Читаем Якорь в сердце полностью

Часы показывают ровно двенадцать, и начальник нашей рации считает своим долгом довести до сведения окружающих судов обзор центральных газет. Очевидно, голос Лолиты Торрес настроил радиста танкера на легкомысленный лад. Чтобы заглушить диктора, он тоже включает наружные динамики, причем запас пластинок на танкере неисчерпаем — одного только «Истамбула» целых три варианта, не говоря уж о разных «Джонни», «Мэри» и прочих шедеврах танцмузыки. Состязаясь в громкости, звуки сливаются в неистовую какофонию, из которой временами прорывается то вой тромбона, то треск кастаньет, то такие будничные слова, как «конференция», «передовая статья», «годовой план».

Поначалу у всех на лицах негодование, но оно постепенно сменяется улыбками. Кому-кому, а матросам не занимать чувства юмора! Кто-то уже предлагает глушить соседей сиреной. Кто-то побежал к «директору» — так на многих судах величают старшего радиста — и уговаривает запустить марш погромче. Наконец из надстройки выскакивает худощавый человек лет тридцати, в черной шевелюре которого образовались преждевременные залысины. Обхватив голову руками, он бегает по палубе и стонет:

— Да прекратите же наконец! Кто это выдержит?! Голова разламывается!

— К врачу надо обратиться, — ехидно советует кто-то.

Непонятно, почему все смеются плоской шутке, но тут же я узнаю, что этот возмущенный человек и есть судовой врач. Теперь я сам с трудом сдерживаю улыбку.

— Поглядим, как наш Галфвинд покажет себя в первом рейсе, — говорит третий механик.

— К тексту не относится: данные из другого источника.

(* ===== verification/Apply.v ===== *)
(** * What an agent does with a batch, a full sync and a shadow

    [internal/agent/replication.go]: the receiving side of the
    replication.  rclone is run through [RunCommand], whose answer is the
    kept output and the error of the process; the runner is the
    [ExecRunner] the agent is started with. *)
From S2P Require Import Prelude GoStrings GoPath GoUrl GoTime Effects AgentEnv AgentMem AgentTypes.
From S2P Require Import Agent Filter Commands Ownership.

Module Apply.
Import Str Path Agent Filter Commands Ownership.

Definition requiredPathRepairTries : nat := 3.
Definition shadowManifestName : string := ".simple-volume-generation.json".

(** ** Running rclone *)
Definition runEventCopy (spec : CommandSpec) : prog agent_sig (result unit) :=
  r <- os_call (RunCommand spec) ;;
  match (r : string * option error) with
  | (_, None) => Ret (Ok tt)
  | (output, Some e) => Ret (Err (CommandErr e output))
  end.

Definition runFullSyncCommand (spec : CommandSpec) : prog agent_sig (result unit) :=
  r <- os_call (RunCommand spec) ;;
  match (r : string * option error) with
  | (_, None) => Ret (Ok tt)
  | (output, Some e) => Ret (Err (CommandErr e output))
  end.

(** ** Asking the source *)
Inductive sourceExistsResult : Type :=
| sourceExistsUnknown
| sourceExistsYes
| sourceExistsNo.

Definition sourceBasePath (namespace volume override : string) : string :=
  if negb (is_empty (TrimSpace override)) then Trim is_slash (ToSlashes override)
  else join [safeSegment namespace; safeSegment volume].

(** The loop over the candidates. *)
Fixpoint probe (source : SourceRef) (base : Url.URL) (candidates : list string)
    (sawMissing sawUnknown : bool) : prog agent_sig (result sourceExistsResult) :=
  match candidates with
  | [] => Ret (Ok (if sawMissing then sourceExistsNo
                   else if sawUnknown then sourceExistsUnknown else sourceExistsUnknown))
  | candidate :: l =>
      match Url.Parse candidate with
      | Err e => Ret (Err e)
      | Ok rel =>
          r <- os_call (HttpHead (Url.URL_String (Url.ResolveReference base rel)) (src_User source) (src_Password source)) ;;
          match r with
          | HeadInvalid e => Ret (Err e)
          | HeadFailed => Ret (Ok sourceExistsUnknown)
          | HeadStatus status =>
              if ((status =? 200) || (status =? 204) || (status =? 206))%Z then
                Ret (Ok sourceExistsYes)
              else if ((status =? 404) || (status =? 410))%Z then probe source base l true sawUnknown
              else if (status =? 405)%Z then probe source base l sawMissing true
              else Ret (Ok sourceExistsUnknown)
          end
      end
  end.

Definition source_base (source : SourceRef) : string :=
  TrimRight is_slash (src_WebDAVURL source) +:+ "/".

(** The path as a file and, unless it already ends in a slash, as a
    directory. *)
Definition candidates (sourcePath : string) : list string :=
  let candidate := join [Trim is_slash sourcePath] in
  candidate :: (if HasSuffix sourcePath "/" then [] else [candidate +:+ "/"]).

Definition sourcePathExists (source : SourceRef) (sourcePath : string)
  : prog agent_sig (result sourceExistsResult) :=
  if is_empty (TrimSpace (src_WebDAVURL source)) then Ret (Ok sourceExistsUnknown)
  else
    match Url.Parse (source_base source) with
    | Err e => Ret (Err e)
    | Ok base => probe source base (candidates sourcePath) false false
    end.

(** ** A batch of events *)
(** The [default] branch: copy the path from the source. *)
Definition apply_upsert (targetRoot : string) (batch : EventBatch) (event : FileEvent)
  : prog agent_sig (result unit) :=
  let sourcePath := join [sourceBasePath (eb_Namespace batch) (eb_Volume batch)
                            (eb_SourceBasePath batch); ev_Path event] in
  let targetPath := join [targetRoot; ev_Path event] in
  exists_ <-! sourcePathExists (eb_Source batch) sourcePath ;;
  match exists_ with
  | sourceExistsNo => Ret (Ok tt)
  | _ =>
      match BuildRcloneCopyToCommand (eb_Source batch) sourcePath targetPath with
      | Err e => Ret (Err e)
      | Ok spec =>
          copied <- runEventCopy spec ;;
          match copied with
          | Err e =>
              again <- sourcePathExists (eb_Source batch) sourcePath ;;
              match again with
              | Err _ => Ret (Err e)
              | Ok sourceExistsNo => Ret (Ok tt)
              | Ok _ => if isMissingSourceCopyError e then Ret (Ok tt) else Ret (Err e)
              end
          | Ok _ => ApplyOwnershipPolicy targetRoot targetPath (eb_Ownership batch) true
          end
      end
  end.

Definition apply_event (targetRoot : string) (batch : EventBatch) (event : FileEvent)
  : prog agent_sig (result unit) :=
  match ev_Op event with
  | EventOpDelete =>
      if eb_DeletesAuthoritative batch then
        let targetPath := join [targetRoot; ev_Path event] in
        match ensurePathInside targetRoot targetPath with
        | Err e => Ret (Err e)
        | Ok _ => os_call (OsRemoveAll targetPath)
        end
      else Ret (Ok tt)
  | _ => apply_upsert targetRoot batch event
  end.

(** [CoalesceEvents] as a list: it never indexes out of range, see
    [coalesce_spec]. *)
Definition coalesced (events : list FileEvent) (f : PathFilter) : list FileEvent :=
  default [] (CoalesceEvents events f).

Definition no_filter : PathFilter := mkPathFilter [] [] false.

Definition ApplyEventBatch (pool : Pool) (batch : EventBatch) : prog agent_sig (result unit) :=
  targetRoot <-! EnsureVolumePath
                   (mkVolumePath pool (eb_Namespace batch) (eb_Volume batch) "") 493 ;;
  try_each (coalesced (eb_Events batch) no_filter) (apply_event targetRoot batch).

(** ** A full sync *)
Definition validateFullSyncRequiredPaths (source : SourceRef) (sourceVolume : string)
    (requiredPaths : list string) : prog agent_sig (result unit) :=
  try_each requiredPaths (λ required,
    match NormalizeEventPath required with
    | Err e => Ret (Err (Wrapf "required path %q: %w" [required] e))
    | Ok clean =>
        let sourcePath := join [Trim is_slash sourceVolume; clean] in
        exists_ <- sourcePathExists source sourcePath ;;
        match exists_ with
        | Err e => Ret (Err (Wrapf "check required source path %s: %w" [clean] e))
        | Ok sourceExistsYes => Ret (Ok tt)
        | Ok _ => Ret (Err (Errorf "required source path missing: %s" [clean]))
        end
    end).

(** The attempts for one required path; [lastErr] is the error of the
    last one. *)
Fixpoint repair (tries : nat) (source : SourceRef) (clean sourcePath targetPath : string)
    (lastErr : result unit) : prog agent_sig (result unit) :=
  match tries with
  | 0 => Ret lastErr
  | S tries =>
      synced <- runFullSyncCommand (BuildRclonePathSyncCommand source sourcePath targetPath) ;;
      match synced with
      | Err e => repair tries source clean sourcePath targetPath
                   (Err (Wrapf "required target path repair sync failed %s: %w" [clean] e))
      | Ok _ =>
          st <- os_call (OsStat targetPath) ;;
          match st with
          | Err e =>
              if IsNotExist e then
                repair tries source clean sourcePath targetPath
                  (Err (Errorf "required target path missing after full sync: %s" [clean]))
              else Ret (Err (Wrapf "check required target path %s: %w" [clean] e))
          | Ok _ =>
              checked <- runFullSyncCommand (BuildRcloneCheckCommand source sourcePath targetPath) ;;
              match checked with
              | Err e => repair tries source clean sourcePath targetPath
                           (Err (Wrapf "required target path failed post-sync check %s: %w" [clean] e))
              | Ok _ => Ret (Ok tt)
              end
          end
      end
  end.

Definition validateFullSyncTargetRequiredPaths (source : SourceRef)
    (sourceVolume targetRoot : string) (requiredPaths : list string)
  : prog agent_sig (result unit) :=
  try_each requiredPaths (λ required,
    match NormalizeEventPath required with
    | Err e => Ret (Err (Wrapf "required path %q: %w" [required] e))
    | Ok clean =>
        repair requiredPathRepairTries source clean
          (join [Trim is_slash sourceVolume; clean]) (join [targetRoot; clean]) (Ok tt)
    end).

Definition forceSyncIncludedFiles (source : SourceRef) (sourceVolume targetRoot : string)
    (includePaths : list string) : prog agent_sig (result unit) :=
  try_each includePaths (λ include,
    match exactIncludePath include with
    | Err e => Ret (Err e)
    | Ok None => Ret (Ok tt)
    | Ok (Some clean) =>
        let sourcePath := join [Trim is_slash sourceVolume; clean] in
        exists_ <- sourcePathExists source sourcePath ;;
        match exists_ with
        | Err e => Ret (Err (Wrapf "check included source path %s: %w" [clean] e))
        | Ok sourceExistsNo => Ret (Ok tt)
        | Ok _ =>
            match BuildRcloneCopyToCommand source sourcePath (join [targetRoot; clean]) with
            | Err e => Ret (Err e)
            | Ok spec =>
                copied <- runFullSyncCommand spec ;;
                match copied with
                | Ok _ => Ret (Ok tt)
                | Err e =>
                    if isMissingSourceCopyError e then Ret (Ok tt)
                    else Ret (Err (Wrapf "force sync included file %s: %w" [clean] e))
                end
            end
        end
    end).

Definition request_filter (req : FullSyncRequest) : PathFilter :=
  mkPathFilter (fs_IncludePaths req) (fs_ExcludePaths req) (fs_PruneExcluded req).

Definition ApplyFullSyncWithToken (pool : Pool) (req : FullSyncRequest) (token : string)
  : prog agent_sig (result unit) :=
  if is_empty (fs_Volume req) then Ret (Err (Errorf "volume is required" []))
  else if is_empty (src_WebDAVURL (fs_Source req)) then
    Ret (Err (Errorf "source.webdavUrl is required" []))
  else
    let volumePath := mkVolumePath pool (fs_Namespace req) (fs_Volume req) "" in
    _ <-! (if fs_BackupExisting req then
             now <- os_call TimeNow ;;
             _ <-! BackupVolumePath volumePath now ;;
             Ret (Ok tt)
           else Ret (Ok tt)) ;;
    targetRoot <-! EnsureVolumePath volumePath 493 ;;
    let sourceVolume := sourceBasePath (fs_Namespace req) (fs_Volume req) (fs_SourceBasePath req) in
    _ <-! validateFullSyncRequiredPaths (fs_Source req) sourceVolume (fs_RequiredPaths req) ;;
    _ <-! runFullSyncCommand
            (BuildRcloneFullSyncCommand (fs_Source req) sourceVolume targetRoot (request_filter req)) ;;
    _ <-! forceSyncIncludedFiles (fs_Source req) sourceVolume targetRoot (fs_IncludePaths req) ;;
    _ <-! validateFullSyncTargetRequiredPaths (fs_Source req) sourceVolume targetRoot
            (fs_RequiredPaths req) ;;
    ApplyOwnershipPolicyForFilter targetRoot (request_filter req) (fs_Ownership req).

Definition ApplyFullSync (pool : Pool) (req : FullSyncRequest) : prog agent_sig (result unit) :=
  ApplyFullSyncWithToken pool req "".

End Apply.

Они знакомы всего три дня, но прозвище уже: прилеплено. Врача зовут Аркадий Галфин, а «галфвинд» — морское название бокового ветра.

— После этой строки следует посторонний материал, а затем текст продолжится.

(** The path of an event is put into an address as it is, without being
    escaped.  If the result is no address, as for a name with a percent
    sign that starts no escape, no batch with a write to that path ever
    succeeds, whatever the source answers: it ends with an error at the
    latest at that event, and the events behind it are not applied. *)
Theorem unescaped_name_blocks pool batch e tr r :
  usable pool → is_empty (TrimSpace (src_WebDAVURL (eb_Source batch))) = false →
  e ∈ keep_last (omap (admitted no_filter) (eb_Events batch)) → is_delete e = false →
  is_ok (Url.Parse (join [Trim is_slash (join
    [sourceBasePath (eb_Namespace batch) (eb_Volume batch) (eb_SourceBasePath batch); ev_Path e])])) = false →
  exec (ApplyEventBatch pool batch) tr r → is_ok r = false.
Proof.
  intros Hp Hurl Hin Hd Hbad Hex. destruct r as [[]|]; [|done]. exfalso.
  unfold ApplyEventBatch, EnsureVolumePath in Hex. rewrite resolve_root in Hex by done.
  unfold coalesced in Hex. rewrite coalesce_spec in Hex. cbn [default] in Hex.
  exec_step Hex. apply exec_try_each_ok in Hex as (trs & -> & Hall).
  apply list_elem_of_lookup in Hin as [i Hi]. destruct (Forall2_lookup_l _ _ _ _ _ Hall Hi) as (t & _ & He).
  unfold apply_event in He. unfold is_delete in Hd.
  assert (exec (apply_upsert a batch e) t (Ok tt)) as Hu
    by (destruct (ev_Op e); [exact He|discriminate Hd|exact He]).
  unfold apply_upsert in Hu. exec_step Hu. by apply unparsed_refused in Hu0.
Qed.

(** A percent sign. *)
Lemma percent_name_unparsed : is_ok (Url.Parse "ns/v/100%") = false.
Proof. reflexivity. Qed.

(** A question mark: the source is asked for what precedes it, says that
    there is no such file, and the batch succeeds without the file having
    been copied, although the source serves it. *)
Theorem question_mark_skipped :
  let batch := mkEventBatch "ns" "v" "" ex_source "" ex_policy true [mkFileEvent "who?" EventOpUpsert] in
  let w := Mem.mkWorld (Mem.w_files (ex_world Mem.dir_info)) {["http://src/ns/v/who%3F" := 200%Z]} 0 in
  let r := Mem.run_on (ApplyEventBatch ex_pool batch) w in
  fst (fst r) = Ok tt ∧ Forall (λ o, ∀ spec, o ≠ RunCommand spec) (ops (snd r)) ∧
  HttpHead "http://src/ns/v/who?" "" "" ∈ ops (snd r).
Proof.
  intros batch w r. split; [vm_compute; reflexivity|].
  let t := eval vm_compute in (ops (snd r)) in change (ops (snd r)) with t.
  split; [by repeat constructor|]. repeat ((left; reflexivity) || right).
Qed.

End ApplyProps.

— Наверно, доктор решил в академики выбиваться, — добавляет штурман Руслан Булгаков, — а то не пошел бы на корабль, где ему никакой работы нет.

Слово «доктор» моряками всегда произносится с иронией. Молодые, они считают свое здоровье несокрушимым, не допускают мысли, что когда-либо могут обратиться к врачу. Даже старший помощник, исполняющий здесь обязанности вроде бы начальника отдела кадров, не слишком верит в необходимость медика на борту.

— Да ладно, пусть идет. Мало ли на свете дармоедов?.. Все-таки правильно делали древние китайцы: у них врач тоже сидел на зарплате. Но стоило кому-нибудь захворать — и платить тут же переставали, пока не вылечит… Мы тоже согласны платить, пока здоровы. А вот что он будет делать, если и впрямь кто свалится?..

Наконец якорь поднят, и мы со скоростью шестнадцати узлов идем по Мурманскому заливу. Сперва кажется, будто мы плывем по широкой реке, текущей среди скалистых гор. Стрелка барометра ползет вверх — и вместе с ней настроение. Внезапно в той стороне, где нас поджидает Баренцево море, словно салют первому арктическому рейсу «Байкала», в небе вспыхивают семь ярких веерообразных лент всех цветов радуги. Ленты медленно сливаются вместе, образуя многоцветный полукруг.

— Северное сияние, — подсказывает мне капитан.

Вдруг светлый трепещущий сегмент пронизывает черная стрела, подобная длинному, гонимому ветром облаку. Пронизывает и исчезает, но воздушный мост уже утратил равновесие. Он поделился на полосы, похожие на лучи прожекторов, которые расходятся и сливаются, скрещиваются и текут параллельно, как бы охватывая своими холодными щупальцами неизвестный самолет. Мало-помалу сказочная игра света теряет задор, бледнеет, и вот сполохи гаснут так же внезапно, как засияли.

— Можете преспокойно возвращаться с лоцманом в порт, — шутит старпом, — красивее этого в Арктике ничего больше не увидите.

…Слово «серый» в нашем представлении обычно связано с понятием унылости. Не следует, однако, забывать, что этот цвет образует смешение двух наиболее контрастных — черного и белого, — отчего он и заключает в себе величайшее многообразие тонов и оттенков.

От этого и первый серый день в Баренцевом море никак нельзя назвать унылым. Небо, словно, полотно, по краю отбеленное солнцем, над горизонтом почти белое, и по нему кое-где черные ленты далеких пароходных дымов. Темные полосы местами пестрят серую поверхность моря, а местами — где отражаются окна в облаках — оно синевато-сизое. Вдоль борта тянется бурун, пенистый и прозрачный, как нарзан.

Дует шестибалльный ветер, однако моросящий дождь прижимает волну, не дает ей разгуляться. Малость покачивает, но это вполне естественно.